Recall that a mutation is any change in the DNA. There are many kinds of mutations both at the nucleotide and chromosomal levels, but we will focus on the distinctions between point and frameshift mutations.
A point mutation is so called because it is a change in the DNA at just a single point - that is, just a single nucleotide. You will also see this called a substitution mutation in which one nucleotide is substituted for another.

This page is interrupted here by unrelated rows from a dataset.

(* ===== verification/Endpoints.v ===== *)
(** * Probes and request bodies

    [src/health/health.go] and [src/binding/binding.go]. A check's answer, a JSON
    decoder and a Validate method are the application's and the standard library's:
    what they return is an argument. *)

From S2P Require Import Prelude Bytes Pattern Slice Params Accept Fasthttp Errors Ctx Handler Middleware.

Section endpoints.
Context `{HA : Any} `{F : Fasthttp} `{HG : AppendGrowth} `{HS : Stored} `{HB : Build}.

(** ** Health *)

(** [c.String(code, body)]. *)
Definition string_response (code : Z) (body : bytes) : Handler :=
  Call (AFctx (λ r, (None, SetBody body (SetContentType MIMETextPlainUTF8 (SetStatusCode code r))))).

Definition Live : Handler := string_response 200 (bs "ok").

Definition errNotReady : err := HTTPError 503 (bs "not ready") None.

(** [Fn] under the derived context: it panics, or it returns, with its error and
    the error of that context by then. *)
Definition CheckFn : Type := context → outcome (panic_value err) (option err * option err).

Record Check_ : Type := mkCheck {
  ch_Name : bytes;
  ch_Timeout : Z;
  ch_Fn : option CheckFn;
}.

Definition defaultTimeout : Z := second.

(** [run]: the check's own error first; its panic goes on, the context cancelled. *)
Definition run_check (WithTimeout : Z → context → context) (parent : context)
    (timeout : Z) (fn : CheckFn) : outcome (panic_value err) (option err) :=
  let timeout := if (timeout =? 0)%Z then defaultTimeout else timeout in
  match fn (WithTimeout timeout parent) with
  | Panic v => Panic v
  | Ret r => Ret (match r.1 with Some e => Some e | None => r.2 end)
  end.

Inductive ready_panic : Type :=
| AppNil
| EmptyName
| NilFn (name : bytes)
| NegativeTimeout (name : bytes).

Fixpoint check_checks (checks : list Check_) : outcome ready_panic (list (bytes * Z * CheckFn)) :=
  match checks with
  | [] => Ret []
  | ch :: checks' =>
    if bool_decide (ch_Name ch = []) then Panic EmptyName
    else match ch_Fn ch with
         | None => Panic (NilFn (ch_Name ch))
         | Some fn =>
           if (ch_Timeout ch <? 0)%Z then Panic (NegativeTimeout (ch_Name ch))
           else match check_checks checks' with
                | Ret l => Ret ((ch_Name ch, ch_Timeout ch, fn) :: l)
                | Panic p => Panic p
                end
         end
  end.

(** [fmt.Errorf] with %q and %w: [quote] is [strconv.Quote]. *)
Definition check_failed (quote : bytes → bytes) (name : bytes) (e : err) : err :=
  WrapError (bs "health: check " ++ quote name ++ bs ": " ++ Error e) e.

Fixpoint run_checks (quote : bytes → bytes) (wt : Z → context → context) (parent : context)
    (checks : list (bytes * Z * CheckFn)) : outcome (panic_value err) (option err) :=
  match checks with
  | [] => Ret None
  | (name, timeout, fn) :: checks' =>
    match run_check wt parent timeout fn with
    | Panic v => Panic v
    | Ret (Some e) => Ret (Some (HTTPError 503 (bs "not ready") (Some (check_failed quote name e))))
    | Ret None => run_checks quote wt parent checks'
    end
  end.

(** [health.Ready]: [ready] is the App's readiness when the request arrives. *)
Definition health_Ready (quote : bytes → bytes) (app : option bool) (wt : Z → context → context)
    (baseCtx : context) (checks : list Check_) : outcome ready_panic Handler :=
  match app with
  | None => Panic AppNil
  | Some ready =>
    match check_checks checks with
    | Panic p => Panic p
    | Ret l => Ret (
      if negb ready then Done (Some errNotReady)
      else Seq (Call (AContext baseCtx)) (λ parent,
        match run_checks quote wt parent l with
        | Panic v => PanicNow v
        | Ret (Some e) => Done (Some e)
        | Ret None => string_response 200 (bs "ok")
        end))
    end
  end.

(** ** Binding *)

(** What [Decode] returned, and whether [More] found trailing data. [is_EOF] is
    [errors.Is(err, io.EOF)]. *)
Record decoding (T : Type) : Type := mkDecoding {
  decoded : result err T;
  is_EOF : bool;
  more : bool;
}.
Arguments mkDecoding {T}. Arguments decoded {T}. Arguments is_EOF {T}. Arguments more {T}.

Definition errTrailingData : err := PlainError (bs "binding: trailing data after the JSON value").

(** [binding.JSON]: [validate] is [None] for a type without a Validate method. *)
Definition bind_JSON {T} (decode : bytes → decoding T) (validate : option (T → option err))
    (body : bytes) : result err T :=
  let d := decode body in
  match decoded d with
  | Err e =>
    if is_EOF d then Err (HTTPError 400 (bs "empty request body") (Some e))
    else Err (HTTPError 400 (bs "invalid JSON body") (Some e))
  | Ok out =>
    if more d then Err (HTTPError 400 (bs "invalid JSON body") (Some errTrailingData))
    else
      match validate with
      | None => Ok out
      | Some validate =>
        match validate out with
        | None => Ok out
        | Some e =>
          match errors_As is_http e with
          | Some _ => Err e
          | None => Err (HTTPError 422 (Error e) (Some e))
          end
        end
      end
  end.

(** ** Lemmas *)

(** Every failure of binding is a 4xx the client can act on, or a status the
    author of Validate chose. *)
Lemma bind_JSON_status {T} decode (validate : option (T → option err)) body e :
  bind_JSON decode validate body = Err e →
  (∃ c m cause, e = HTTPError c m cause ∧ c ∈ [400; 422]%Z) ∨
  (∃ v out, validate = Some v ∧ v out = Some e ∧ is_Some (errors_As is_http e)).
Proof.
  unfold bind_JSON. destruct (decoded (decode body)) as [out|e0].
  - destruct (more (decode body)).
    { intros [= <-]. left. do 3 eexists. split; [reflexivity|set_solver]. }
    destruct validate as [v|]; [|done]. destruct (v out) as [e1|] eqn:Ev; [|done].
    destruct (errors_As is_http e1) as [h|] eqn:Eh; intros [= <-].
    + right. exists v, out. by rewrite Eh.
    + left. do 3 eexists. split; [reflexivity|set_solver].
  - destruct (is_EOF (decode body)); intros [= <-]; left; do 3 eexists; (split; [reflexivity|set_solver]).
Qed.
End endpoints.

In this example, you can see that the original sequence had a T where the mutated sequence (after a round of DNA replication encountered a mistake) has a C. Now it may seem like a single base pair substitution in a gigantic collection of billions of base pairs may not matter much... and you might be right. There are three possible consequences of a point mutation: a silent mutation, a nonsense mutation, and a missense mutation.

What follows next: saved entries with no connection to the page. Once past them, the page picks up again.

Lemma float64_proper z : (0 <= z)%Z → proper_float (float64 z).
Proof.
  intros Hz. unfold float64, binary_normalize. destruct z as [|p|p]; [done| |lia].
  unfold binary_round. destruct (shl_align _ _ _) as [m e]. apply binary_round_aux_proper.
Qed.

(** The median of a sorted list exists, and is its middle value or the mean of its two. *)
Lemma median_Some xs : xs ≠ [] → is_Some (median xs).
Proof.
  intros Hne. unfold median. assert (0 < length xs) by (destruct xs; [done|cbn; lia]).
  destruct (decide (length xs mod 2 = 1)); [apply lookup_lt_is_Some; apply Nat.div_lt; lia|].
  destruct (decide (length xs = 0)); [lia|].
  pose proof (Nat.div_mod_eq (length xs) 2). pose proof (Nat.mod_upper_bound (length xs) 2).
  destruct (lookup_lt_is_Some_2 xs (length xs / 2 - 1)) as [a ->]; [lia|].
  destruct (lookup_lt_is_Some_2 xs (length xs / 2)) as [b ->]; [lia|]. by eexists.
Qed.

Lemma pick_Permutation xs ys (field : sample → spec_float) : Forall (λ x, proper_float (field x)) xs → xs ≡ₚ ys →
  pick xs field = pick ys field.
Proof. intros Hx Hp. apply Float64s_Permutation; [by apply Forall_map|by rewrite Hp]. Qed.

(** ** Lemmas: the samples *)

Lemma of_samples_add m scen fw x scen' fw' :
  of_samples (add_sample scen fw x m) scen' fw' =
    of_samples m scen' fw' ++ (if decide (scen = scen' ∧ fw = fw') then [x] else []).
Proof.
  unfold of_samples at 1, add_sample. destruct (decide (scen = scen')) as [->|Hs].
  - rewrite lookup_insert_eq. cbn [from_option id]. destruct (decide (fw = fw')) as [->|Hf].
    + rewrite lookup_insert_eq, decide_True by done. done.
    + rewrite lookup_insert_ne, decide_False by naive_solver. by rewrite app_nil_r.
  - rewrite lookup_insert_ne, decide_False by naive_solver. by rewrite app_nil_r.
Qed.

Lemma add_sample_nonempty m scen fw x scen' :
  default ∅ (add_sample scen fw x m !! scen') = ∅ ↔ scen ≠ scen' ∧ default ∅ (m !! scen') = ∅.
Proof.
  unfold add_sample. destruct (decide (scen = scen')) as [->|Hs].
  - rewrite lookup_insert_eq. cbn [from_option id]. split; [intros He|by intros []].
    by destruct (insert_non_empty _ _ _ He).
  - rewrite lookup_insert_ne by done. naive_solver.
Qed.

(** ** Reports

    What one loadgen prints, as data. *)

Record report : Type := mkReport {
  r_framework : bytes;
  r_scenario : bytes;
  r_round : Z;
  r_result : LoadResult;
}.

Definition report_line (r : report) : option bytes :=
  result_line (r_framework r) (r_scenario r) (r_round r) (r_result r).

(** The integer %.0f writes. *)
Definition rounded (x : spec_float) : option Z :=
  match x with
  | S754_zero false => Some 0%Z
  | S754_finite false m e => Some (half_even m e)
  | _ => None
  end.

Definition sample_of (r : report) : option sample :=
  z ← rounded (RPS (r_result r)); a ← P50 (r_result r); b ← P99 (r_result r);
  Some (mkSample (float64 z) (float64 (Microseconds a)) (float64 (Microseconds b))).

(** A report of a known framework and scenario, with numbers in range. *)
Record reportable (r : report) : Prop := {
  rr_framework : r_framework r ∈ Targets;
  rr_scenario : r_scenario r ∈ map s_Name Scenarios;
  rr_round : int64_range (r_round r);
  rr_rps : ∃ z, rounded (RPS (r_result r)) = Some z ∧ (0 <= z <= max_int64)%Z;
  rr_p50 : ∃ d, P50 (r_result r) = Some d ∧ (0 <= d <= max_int64)%Z;
  rr_p99 : ∃ d, P99 (r_result r) = Some d ∧ (0 <= d <= max_int64)%Z;
}.

Lemma target_name t : t ∈ Targets → field t ∧ length t <= 16 ∧ TargetByName t = Some t.
Proof.
  unfold Targets. intros Ht. repeat (apply elem_of_cons in Ht as [->|Ht]); [..|by apply elem_of_nil in Ht];
    (split; [split; [done|by repeat constructor]|split; [cbn; lia|reflexivity]]).
Qed.

Lemma scenario_names : map s_Name Scenarios =
  [bs "static"; bs "param"; bs "middleware5"; bs "notfound"; bs "githubapi"; bs "json"; bs "body64k"].
Proof. reflexivity. Qed.

Lemma by_name_Some name l : name ∈ map s_Name l → is_Some (by_name name l).
Proof.
  induction l as [|s l IH]; [by intros ?%elem_of_nil|]. cbn. intros [->|Hin]%elem_of_cons.
  - by rewrite decide_True.
  - destruct (decide _); [by eexists|by apply IH].
Qed.

Lemma scenario_name n : n ∈ map s_Name Scenarios → field n ∧ length n <= 16 ∧ is_Some (ScenarioByName n).
Proof.
  intros Hn. split; [|split; [|by apply by_name_Some]]; rewrite scenario_names in Hn;
    repeat (apply elem_of_cons in Hn as [->|Hn]); try (by apply elem_of_nil in Hn);
    [split; [done|by repeat constructor]..|cbn; lia|cbn; lia|cbn; lia|cbn; lia|cbn; lia|cbn; lia|cbn; lia].
Qed.

Lemma format0_spec x z : rounded x = Some z → (0 <= z <= max_int64)%Z →
  format0 x ≠ [] ∧ forallb is_digit (format0 x) = true ∧ decimal (format0 x) = z ∧ length (format0 x) <= 310.
Proof.
  intros Hr Hz. destruct x as [[]|[]| |[] m e]; try discriminate Hr; injection Hr as <-.
  - split; [done|]. split; [done|]. split; [reflexivity|cbn; lia].
  - cbn [format0 app]. destruct (digits_loop_spec 309 (half_even m e) []) as (d & Hd & Hne & Hf & Hv).
    { split; [lia|]. eapply Z.le_lt_trans; [apply Hz|]. by vm_compute. }
    rewrite app_nil_r in Hd. pose proof (length_digits_loop 310 (half_even m e) []) as Hl.
    change (S 309) with 310 in Hd. rewrite Hd in Hl |- *. cbn [length] in Hl. split_and!; [done..|lia].
Qed.

Lemma Microseconds_range d : (0 <= d <= max_int64)%Z → (0 <= Microseconds d <= max_int64)%Z.
Proof.
  intros Hd. unfold Microseconds. rewrite Z.quot_div_nonneg by lia. split; [apply Z.div_pos; lia|].
  etrans; [|apply Hd]. apply Z.div_le_upper_bound; lia.
Qed.

(** What the code relies on of [strconv.ParseFloat]: it reads the decimal writing of an
    integer as the float nearest to it. *)
Class ParseFloatLaws (ParseFloat : bytes → result num_error spec_float) : Prop :=
  ParseFloat_decimal s : s ≠ [] → forallb is_digit s = true → (decimal s <= max_int64)%Z →
    ParseFloat s = Ok (float64 (decimal s)).

Section reports.
Context (ParseFloat : bytes → result num_error spec_float) {L : ParseFloatLaws ParseFloat}.

Lemma ParseFloat_Itoa z : (0 <= z <= max_int64)%Z → ParseFloat (Itoa z) = Ok (float64 z).
Proof.
  intros Hz. destruct (Itoa_spec z) as (Hne & Hd & Hv); [unfold max_int64 in Hz; lia|].
  rewrite ParseFloat_decimal by (try done; lia). by rewrite Hv.
Qed.

(** A report is one line of six fields, which Summarize adds as one sample. *)
Lemma report_read r : reportable r → ∃ l x,
  report_line r = Some (l ++ [newline]) ∧ sample_of r = Some x ∧ scannable l ∧
  (proper_float (rps x) ∧ proper_float (p50 x) ∧ proper_float (p99 x)) ∧
  ∀ line m, summarize_line ParseFloat line l m = Ok (add_sample (r_scenario r) (r_framework r) x m).
Proof.
  intros [Hfw Hsc Hround (z & Hz & Hzr) (a & Ha & Har) (b & Hb & Hbr)].
  destruct (target_name _ Hfw) as (Ff & Lf & Tf). destruct (scenario_name _ Hsc) as (Fs & Ls & [s Ss]).
  destruct (format0_spec _ _ Hz Hzr) as (Hne & Hd & Hv & Hlen).
  pose proof (Microseconds_range a Har) as Hma. pose proof (Microseconds_range b Hbr) as Hmb.
  set (ws := [r_framework r; r_scenario r; Itoa (r_round r); format0 (RPS (r_result r));
              Itoa (Microseconds a); Itoa (Microseconds b)]).
  assert (Forall field ws) as Hws.
  { unfold ws. rewrite !Forall_cons, Forall_nil. split_and!; [exact Ff|exact Fs| |by apply digits_field| | |exact I];
      apply Itoa_field; [exact Hround|..]; unfold int64_range, min_int64, max_int64 in *; lia. }
  exists (join_on " " ws), (mkSample (float64 z) (float64 (Microseconds a)) (float64 (Microseconds b))).
  split_and!.
  - unfold report_line, result_line. rewrite Ha, Hb. cbn [mbind option_bind]. f_equal. unfold ws. cbn [join_on].
    do 5 (rewrite <-app_assoc; cbn [app]). reflexivity.
  - unfold sample_of. by rewrite Hz, Ha, Hb.
  - apply fields_scannable; [done|]. unfold ws. cbn [join_on]. repeat (rewrite length_app; cbn [length]).
    pose proof (length_Itoa (r_round r)). pose proof (length_Itoa (Microseconds a)).
    pose proof (length_Itoa (Microseconds b)). unfold MaxScanTokenSize. lia.
  - apply float64_proper. lia.
  - apply float64_proper. lia.
  - apply float64_proper. lia.
  - intros line m. unfold summarize_line. rewrite (Fields_join ws Hws). unfold ws. cbv iota.
    rewrite Atoi_Itoa by done. cbn [parse_numbers]. rewrite (ParseFloat_decimal _ Hne Hd) by lia.
    rewrite !ParseFloat_Itoa by done. by rewrite Tf, Ss, Hv.
Qed.

(** ** What a summary states *)

(** The samples of a scenario and a framework, in the order of the reports. *)
Definition rounds_of (runs : list report) (scen fw : bytes) : list sample :=
  omap sample_of (filter (λ r, r_scenario r = scen ∧ r_framework r = fw) runs).

Lemma rounds_of_app runs runs' scen fw :
  rounds_of (runs ++ runs') scen fw = rounds_of runs scen fw ++ rounds_of runs' scen fw.
Proof. unfold rounds_of. by rewrite filter_app, omap_app. Qed.

Lemma rounds_of_one r x scen fw : sample_of r = Some x →
  rounds_of [r] scen fw = if decide (r_scenario r = scen ∧ r_framework r = fw) then [x] else [].
Proof.
  intros Hx. unfold rounds_of. rewrite filter_cons, filter_nil. destruct (decide _); [|done]. cbn. by rewrite Hx.
Qed.

(** The map holds the samples of the reports read. *)
Definition holds (runs : list report) (m : samples) : Prop :=
  (∀ scen fw, of_samples m scen fw = rounds_of runs scen fw) ∧
  (∀ scen, default ∅ (m !! scen) = ∅ ↔ Forall (λ r, r_scenario r ≠ scen) runs).

Lemma holds_add runs m r x : holds runs m → sample_of r = Some x →
  holds (runs ++ [r]) (add_sample (r_scenario r) (r_framework r) x m).
Proof.
  intros [Hm He] Hx. split.
  - intros scen fw. by rewrite of_samples_add, rounds_of_app, Hm, (rounds_of_one r x).
  - intros scen. rewrite add_sample_nonempty, He, Forall_app, Forall_singleton. tauto.
Qed.

Lemma read_reports runs : Forall reportable runs → ∀ pre m line, holds pre m →
  ∃ ls m', mapM report_line runs = Some (map (λ l, l ++ [newline]) ls) ∧ Forall scannable ls ∧
    summarize_lines ParseFloat line ls m = Ok m' ∧ holds (pre ++ runs) m'.
Proof.
  induction 1 as [|r runs Hr _ IH]; intros pre m line Hm.
  { exists [], m. rewrite app_nil_r. by repeat split; try apply Hm. }
  destruct (report_read r Hr) as (l & x & Hl & Hx & Hs & _ & Hadd).
  destruct (IH (pre ++ [r]) _ (line + 1)%Z (holds_add _ _ r x Hm Hx)) as (ls & m' & Hls & Hss & Hsum & Hm').
  exists (l :: ls), m'. split; [|split; [by constructor|split]].
  - cbn [mapM]. by rewrite Hl; cbn; rewrite Hls.
  - cbn [summarize_lines]. by rewrite Hadd.
  - by rewrite <-app_assoc in Hm'.
Qed.

(** The middle value of a sorted list: as many before it as after it; of a list with
    two in the middle, half their sum. *)
Definition middle (ys : list spec_float) (med : spec_float) : Prop :=
  (∃ l1 l2, ys = l1 ++ med :: l2 ∧ length l1 = length l2) ∨
  (∃ l1 a b l2, ys = l1 ++ a :: b :: l2 ∧ length l1 = length l2 ∧
     med = SFdiv 53 1024 (SFadd 53 1024 a b) (float64 2)).

(** The least, the median and the greatest of some numbers. *)
Definition order_stats (xs : list spec_float) (lo med hi : spec_float) : Prop :=
  ∃ ys, ys ≡ₚ xs ∧ StronglySorted float_le ys ∧ middle ys med ∧
    (∃ above, ys = lo :: above) ∧ (∃ below, ys = below ++ [hi]).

In a silent mutation, the DNA changed but there was no discernible effect on the protein (see image). This occurs because both mRNA codons that are transcribed code for the same amino acid.
In a nonsense mutation, the polypeptide is shortened abruptly by the new stop codon due to the mutation. This almost always results in a non-functioning protein.

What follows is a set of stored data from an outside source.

(** * spotify-data-fun: the listen-count aggregator of [parse.py]

    A shallow embedding of [parse.py] and the properties of its
    aggregation model (Artist -> Album -> Track listen counters).

    Conventions of the embedding.
    - A Python [dict] is insertion ordered; it is an association list
      with the two operations the program uses, [dict_get] and
      [dict_set] (assignment keeps the position of a key that is
      already there and appends a new one).
    - Python [int] is [Z].
    - A Python [str] is a [string] whose characters are code points
      below 256.
    - The program runs in a process whose state is [State]: the class
      attribute [Parser.data], the two directories it touches and its
      standard output.  A computation is a function from [State] to an
      [outcome] and a [State]; an exception leaves the state as it was
      when it was raised.
    - The values held in the dictionaries ([Artist], [Album]) have one
      owner each: [Artist()] and [Album()] build fresh dictionaries
      ([default_factory]), so "get, mutate in place, store back" is
      modelled on values. *)

From Stdlib Require Import List String Ascii ZArith Lia Bool.
From Stdlib Require Import Permutation Sorted DecimalString.
Import ListNotations.

Open Scope string_scope.
Open Scope Z_scope.

Set Implicit Arguments.
Set Warnings "-register-all".

(* ===================================================================== *)
(** ** Python values, exceptions, outcomes *)
(* ===================================================================== *)

(** What [json.loads] can return. *)
Inductive pyval : Type :=
| PyNone
| PyBool (b : bool)
| PyInt (n : Z)
| PyFloat (repr : string)
| PyStr (s : string)
| PyList (items : list pyval)
| PyDict (items : list (string * pyval)).

Inductive exn : Type :=
| JSONDecodeError
| TypeError
| KeyError (key : string)
| FileNotFoundError
| IsADirectoryError.

(** [Unmodelled]: execution left the fragment the embedding follows (a
    record field that is neither a [str] nor [None], which the type
    [LogEntry] excludes). *)
Inductive outcome (A : Type) : Type :=
| Ok (a : A)
| Raise (e : exn)
| Unmodelled.

Arguments Ok {A} a.
Arguments Raise {A} e.
Arguments Unmodelled {A}.

Definition obind {A B} (c : outcome A) (k : A -> outcome B) : outcome B :=
  match c with
  | Ok a => k a
  | Raise e => Raise e
  | Unmodelled => Unmodelled
  end.

Declare Scope outcome_scope.
Delimit Scope outcome_scope with outcome.
Notation "x <- c ;; k" := (obind c (fun x => k))
  (at level 61, c at next level, right associativity) : outcome_scope.

(* ===================================================================== *)
(** ** Insertion-ordered dictionaries *)
(* ===================================================================== *)

Section Dict.
Variable V : Type.

Definition dict := list (string * V).

(** [d.get(k)] without a default. *)
Fixpoint dict_get (d : dict) (k : string) : option V :=
  match d with
  | [] => None
  | (k', v) :: d' => if String.eqb k' k then Some v else dict_get d' k
  end.

(** [d.get(k, default)]. *)
Definition dict_get_default (d : dict) (k : string) (default : V) : V :=
  match dict_get d k with
  | Some v => v
  | None => default
  end.

(** [d[k] = v]. *)
Fixpoint dict_set (d : dict) (k : string) (v : V) : dict :=
  match d with
  | [] => [(k, v)]
  | (k', v') :: d' =>
      if String.eqb k' k then (k', v) :: d' else (k', v') :: dict_set d' k v
  end.

Definition keys (d : dict) : list string := map fst d.
Definition values (d : dict) : list V := map snd d.
End Dict.

(* ===================================================================== *)
(** ** Entries and the entry validator *)
(* ===================================================================== *)

Record Entry : Type := mkEntry {
  artist_name : string;
  album_name : string;
  track_name : string
}.

(** [obj[key]] for a [str] key. *)
Definition getitem (obj : pyval) (key : string) : outcome pyval :=
  match obj with
  | PyDict items =>
      match dict_get items key with
      | Some v => Ok v
      | None => Raise (KeyError key)
      end
  | _ => Raise TypeError
  end.

(** The constructor call [Entry(artist_name, album_name, track_name)] on
    three values that are not [None].  On three strings it is the entry.
    On a value that is not a string the code builds the [Entry] all the
    same and goes on with a key that is not a [str]; the embedding,
    whose keys are strings, does not follow the run from there and
    answers [Unmodelled], which is neither a return nor an exception. *)
Definition Entry_new (artist_name album_name track_name : pyval) : outcome (option Entry) :=
  match artist_name, album_name, track_name with
  | PyStr a, PyStr b, PyStr t => Ok (Some (mkEntry a b t))
  | _, _, _ => Unmodelled
  end.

In a missense mutation, there is a change to the amino acid that is added to the polypeptide chain. This will generally affect the protein's structure, but the protein may still function depending on the chemical properties and placement of that amino acid. You do NOT need to know the differences between conservative and non-conservative missense mutations. The classic example we will explore in class of this mutation is sickle cell anemia.
"Sickle cell anemia, in its most extreme cases, can be fatal by the age of three in almost 70 percent of sufferers. And what is the difference between a healthy red blood protein and a sickle cell one? Only a single amino acid in the string: the amino acid glutamate is replaced by one called valine in the sixth position in the sequence. A tiny difference in the amino acid sequence can have massive ramifications on the protein, the cells in which the protein is found, and the lives of the individuals who have those cells." (Some Assembly Required: Decoding Four Billion Years of Life, from Ancient Fossils to DNA by Neil Shubin)
As you can see, a single base pair substitution can have a variety of effects. Often it will do nothing. Sometimes it will change the protein. Usually that change is not good for the organism or the cell, but occasionally it is VERY good. This will become more commonly discussed in the next unit on natural selection.
Frameshift mutations are much more severe than point mutations. Rather than changing a single nucleotide, these mutations cause an entire shift in the reading frame. This sounds pretty complicated, but it makes sense if you think of the mRNA as being in sets of codons.
If you mess up one codon by removing a nucleotide, for instance, it will mess up every subsequent codon that is 'downstream' of that mutation. So if a frameshift mutation occurs at the beginning of a gene, it will affect nearly the entire protein!
Let's explore the two ways by which frameshift mutations may occur: deletions and insertions.
In an insertion mutation, a base or multiple bases are added to the DNA sequence where before there was none. This causes all subsequent codons to be shifted because the ribosome will simply read the mRNA 3 bases at a time after the start codon.
So if a base got in that 'shouldn't' be there, it will affect every subsequent codon. This 'frame shift' is a result of the fact that every (or nearly every) subsequent codon consists of a different set of 3 nucleotides than it did before the DNA alteration.
A deletion mutation works in basically the same way but in reverse. So instead of bases being added, they are removed. This also causes the 'frame shift' because every subsequent codon now contains different nucleotides than it did before the DNA sequence changed.
Ironically, often it is less disruptive to the protein that is created if 3 nucleotides are removed (or added) rather than just one. This causes the subsequent codons to be correct, but for there to be one less (or one extra if it is an insertion) amino acid in the polypeptide.